Exercise description >> Please return only the lines from the one holding "n = Some sectionState'" through the one holding "(SetHasUserModifications n (isModified", exactly as they appear in the records below, both ends included.

Records shown >>
(** * Camera path planner of [with-animation.py]

    A shallow embedding of the animation-timing code of
    [src/with-animation.py]: the easing curve [ease_in_out], the bounds
    resolution [get_target_bounds], the per-frame camera shake of
    [render_frame] and the animation sequence of [create_video].

    Numbers.  The script computes with Python floats.  Finite floats are
    modelled here by exact rationals ([Q]); equality of numbers is [Qeq]
    ([==]) and equality of viewports is the pointwise [vp_eq].  Rounding and
    infinities are outside the model: every statement below is about the
    exact arithmetic the script approximates.  NaN is modelled ([float]),
    because the script meets it: the bounds of an empty selection are four
    NaN, every sum, difference, product and quotient with a NaN is NaN,
    every comparison with a NaN is false, and the plotting library refuses
    a NaN axis limit with a [ValueError] that nothing in the script catches.

    Collaborators.  The plotting, the files and the encoder are not
    modelled.  A rendered frame is recorded as the axis limits, the
    highlight list and the caption that [render_frame] hands to the
    plotting library, tagged with the frame counter used in the file name. *)

From Stdlib Require Import QArith Qminmax Qabs Lqa Lia List String Bool Arith Sorted.
Import ListNotations.

Open Scope Q_scope.

(** ** Configuration constants (lines 29-35) *)

Definition ZOOM_FRAMES : nat := 25.
Definition HOLD_FRAMES : nat := 45.
Definition WORLD_BOUNDS : list Q := [-170; 170; -55; 85].

Definition DATA_COUNTRIES : list string :=
  ["United States of America"; "Russia"; "Brazil"; "Australia"; "India"]%string.

(** ** Viewports

    A viewport is the Python list [[min-x, max-x, min-y, max-y]].  The
    script only ever indexes lists of four elements ([WORLD_BOUNDS] and the
    list built at line 67), so the out-of-range default of [nth] is never
    reached on a list the program builds (see [get_target_bounds_length]). *)

Definition bounds := list Q.

Definition at_ (b : bounds) (j : nat) : Q := nth j b 0.

Definition vp_eq (a b : bounds) : Prop := Forall2 Qeq a b.

Definition width (b : bounds) : Q := at_ b 1 - at_ b 0.
Definition height (b : bounds) : Q := at_ b 3 - at_ b 2.

(** [max > min] on both axes. *)
Definition proper (b : bounds) : Prop := at_ b 0 < at_ b 1 /\ at_ b 2 < at_ b 3.

(** [inner] lies inside [outer]. *)
Definition contains (outer inner : bounds) : Prop :=
  at_ outer 0 <= at_ inner 0 /\ at_ inner 1 <= at_ outer 1 /\
  at_ outer 2 <= at_ inner 2 /\ at_ inner 3 <= at_ outer 3.

(** ** Floats that may be NaN *)

Inductive float : Type :=
| Fin (q : Q)
| NaN.

Definition fadd (x y : float) : float :=
  match x, y with Fin a, Fin b => Fin (a + b) | _, _ => NaN end.

Definition fsub (x y : float) : float :=
  match x, y with Fin a, Fin b => Fin (a - b) | _, _ => NaN end.

Definition fmul (x y : float) : float :=
  match x, y with Fin a, Fin b => Fin (a * b) | _, _ => NaN end.

(** The script divides by 2, by the ratio 9/16 and by a height that is
    positive for a positive padding; for a zero divisor the rational
    quotient is 0 where the float quotient is infinite or NaN. *)
Definition fdiv (x y : float) : float :=
  match x, y with Fin a, Fin b => Fin (a / b) | _, _ => NaN end.

(** [x > y]: false when either side is NaN. *)
Definition fgt (x y : float) : bool :=
  match x, y with Fin a, Fin b => negb (Qle_bool a b) | _, _ => false end.

(** The list of four floats that [get_target_bounds] returns and that
    [current_bounds] holds. *)
Definition view := list float.

Definition floats (b : bounds) : view := map Fin b.

Definition nan_view : view := [NaN; NaN; NaN; NaN].

Definition fat (v : view) (j : nat) : float := nth j v (Fin 0).

(** The four scalars of a view without NaN. *)
Definition finite_view (v : view) : option bounds :=
  match v with
  | [Fin a; Fin b; Fin c; Fin d] => Some [a; b; c; d]
  | _ => None
  end.
(** The path of a fresh translation. When [processSectionChange] finds the
    stored provider different from the origin the section node declares, in
    a tracker whose queued sections can all be validated, it sets
    [currentProvider] to the new origin, resets [userTranslation] to null
    before storing the live content in it, flushes the validation queue,
    enqueues this section, and returns without scheduling the debounced
    flush. Every warning or resolution it reports is that of a section that
    was queued. *)
Theorem processSectionChange_fresh {uls : ULSData} {dom : DOM} {ve : VETarget}
    (t : Tracker) (n : N) (sectionState : SectionState)
    (origin : option jsstring) (content child : jsstring) :
  getTargetSectionNodeFromSectionNumber n
  = Some (CXSectionNode origin content child) ->
  sections t !! n = Some sectionState ->
  currentProvider sectionState ≠ origin ->
  (forall m, m ∈ validationDelayQueue t -> validatable t m) ->
  ((detectProviderChange sectionState origin).2 = true
   /\ currentProvider (detectProviderChange sectionState origin).1 = origin
   /\ html (userTranslation (detectProviderChange sectionState origin).1) = None)
  /\ exists t' sectionState' modified evs,
       processSectionChange t n = Some t'
       /\ sections t' !! n = Some sectionState'
       /\ currentProvider sectionState' = origin
       /\ userTranslation sectionState' = content_of (Some content)
       /\ validationDelayQueue t' = [n]
       /\ events t' = events t ++ SetHasUserModifications n modified :: evs
       /\ Forall (fun e => exists m,
                     m ∈ validationDelayQueue t /\ mtAbuseEvent m e) evs
       /\ (ValidationScheduled ∉ evs)
       /\ (n ∉ validationDelayQueue t ->
           forall e, e ∈ evs -> ~ mtAbuseEvent n e).
Proof.
  intros Hnode Hstate Hchange Hqueue. split.
  { unfold detectProviderChange. by case_decide. }
  destruct (processSectionChange_unfold_fresh t n sectionState origin content
              child Hnode Hstate Hchange)
    as (stored & Hprovider & Huser & Hsource & ->).
  set (t0 := emit (with_sections t (<[n := stored]> (sections t)))
                  (SetHasUserModifications n (isModified stored))).
  destruct (updateSectionProgress_spec t0 n stored)
    as (st' & -> & Hprovider' & Huser' & _ & Hsource');
    [apply lookup_insert_eq|].
  cbn [mbind option_bind].
  set (t1 := with_sections t0 (<[n := st']> (sections t0))).
  assert (Hqueue1 : forall m, m ∈ validationDelayQueue t1 -> validatable t1 m).
  { intros m Hm. destruct (Hqueue m Hm) as (Hm_node & st & src & Hst & Hsrc).
    split; [done|]. destruct (decide (m = n)) as [->|Hne].
    - exists st', src. split; [apply lookup_insert_eq|].
      rewrite Hsource', Hsource. congruence.
    - exists st, src. split; [|done].
      subst t1 t0. cbn [sections with_sections emit].
      by rewrite !lookup_insert_ne. }
  destruct (processValidationQueue_loop_total
              (length (validationDelayQueue t1)) t1 eq_refl Hqueue1)
    as [t2 Hflush].
  destruct (processValidationQueue_loop_spec
              (length (validationDelayQueue t1)) t1 t2 eq_refl Hflush)
    as (Hsections & Hempty & evs & Hevents & Hevs).
  unfold processValidationQueue. rewrite Hflush. cbn [mbind option_bind].
  exists (pushToValidationQueue t2 n), st', (isModified stored), evs.
  assert (Hpush : pushToValidationQueue t2 n
                  = with_validationDelayQueue t2 [n]).
  { unfold pushToValidationQueue. by rewrite Hempty. }
  rewrite Hpush. cbn [sections validationDelayQueue events
                      with_validationDelayQueue].
  split; [done|]. split; [rewrite Hsections; apply lookup_insert_eq|].
  split; [congruence|]. split; [congruence|]. split; [done|].
  split; [rewrite Hevents; subst t1 t0; cbn [events with_sections emit];
          by rewrite <- app_assoc|].
  split; [exact Hevs|]. split.
  - intros Hin. rewrite Forall_forall in Hevs.
    destruct (Hevs _ Hin) as (m & _ & [?|?]); discriminate.
  - intros Hout e He Hn. rewrite Forall_forall in Hevs.
    destruct (Hevs _ He) as (m & Hm & Hme).
    assert (m = n) as -> by (destruct Hn as [->| ->], Hme as [?|?]; congruence).
    done.
Qed.

Lemma processSectionChange_fresh_witness :
  let t := Sample.tracker
             [Sample.state 5 Sample.ten_words (Some (lit "Google")) (Num 1);
              Sample.state 6 Sample.ten_words (Some (lit "Google")) (Num 1)]
             [6%N] in
  exists t',
    processSectionChange (uls := Sample.uls) (dom := Sample.dom)
      (ve := Sample.target) t 5 = Some t'
    /\ validationDelayQueue t' = [5%N]
    /\ (ValidationScheduled ∉ events t').
Proof.
  intros t.
  destruct (processSectionChange_fresh (uls := Sample.uls) (dom := Sample.dom)
              (ve := Sample.target) t 5
              (Sample.state 5 Sample.ten_words (Some (lit "Google")) (Num 1))
              (Some (lit "Yandex")) Sample.ten_words (lit "paragraph"))
    as (_ & t' & st' & modified & evs & Hrun & _ & _ & _ & Hq & Hev & _ & Hns & _).
  - reflexivity.
  - reflexivity.
  - intros E. vm_compute in E. discriminate E.
  - intros m Hm. apply list_elem_of_singleton in Hm as ->.
    split.
    + eexists _, _, _. reflexivity.
    + eexists _, _. split; reflexivity.
  - exists t'. split; [exact Hrun|]. split; [exact Hq|].
    rewrite Hev. simpl. intros Hin.
    apply elem_of_cons in Hin as [Hin|Hin]; [discriminate | done].
Defined.

(** ** Section alignment *)

Module AlignmentFacts.
Import Alignment.

Lemma while_loop_mono (r : Rendering) (fuel fuel' : nat) (l l' : Loop) :
  (fuel <= fuel')%nat ->
  while_loop fuel r l = Some l' -> while_loop fuel' r l = Some l'.
Proof.
  revert fuel' l. induction fuel as [|fuel IH]; intros fuel' l Hle; [done|].
  destruct fuel' as [|fuel']; [lia|]. simpl.
  destruct (while_turn r l); [|done]. apply IH. lia.
Qed.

Exercise output >>
       /\ sections t' !! n = Some sectionState'
       /\ currentProvider sectionState' = origin
       /\ userTranslation sectionState' = content_of (Some content)
       /\ validationDelayQueue t' = [n]
       /\ events t' = events t ++ SetHasUserModifications n modified :: evs
       /\ Forall (fun e => exists m,
                     m ∈ validationDelayQueue t /\ mtAbuseEvent m e) evs
       /\ (ValidationScheduled ∉ evs)
       /\ (n ∉ validationDelayQueue t ->
           forall e, e ∈ evs -> ~ mtAbuseEvent n e).
Proof.
  intros Hnode Hstate Hchange Hqueue. split.
  { unfold detectProviderChange. by case_decide. }
  destruct (processSectionChange_unfold_fresh t n sectionState origin content
              child Hnode Hstate Hchange)
    as (stored & Hprovider & Huser & Hsource & ->).
  set (t0 := emit (with_sections t (<[n := stored]> (sections t)))
                  (SetHasUserModifications n (isModified stored))).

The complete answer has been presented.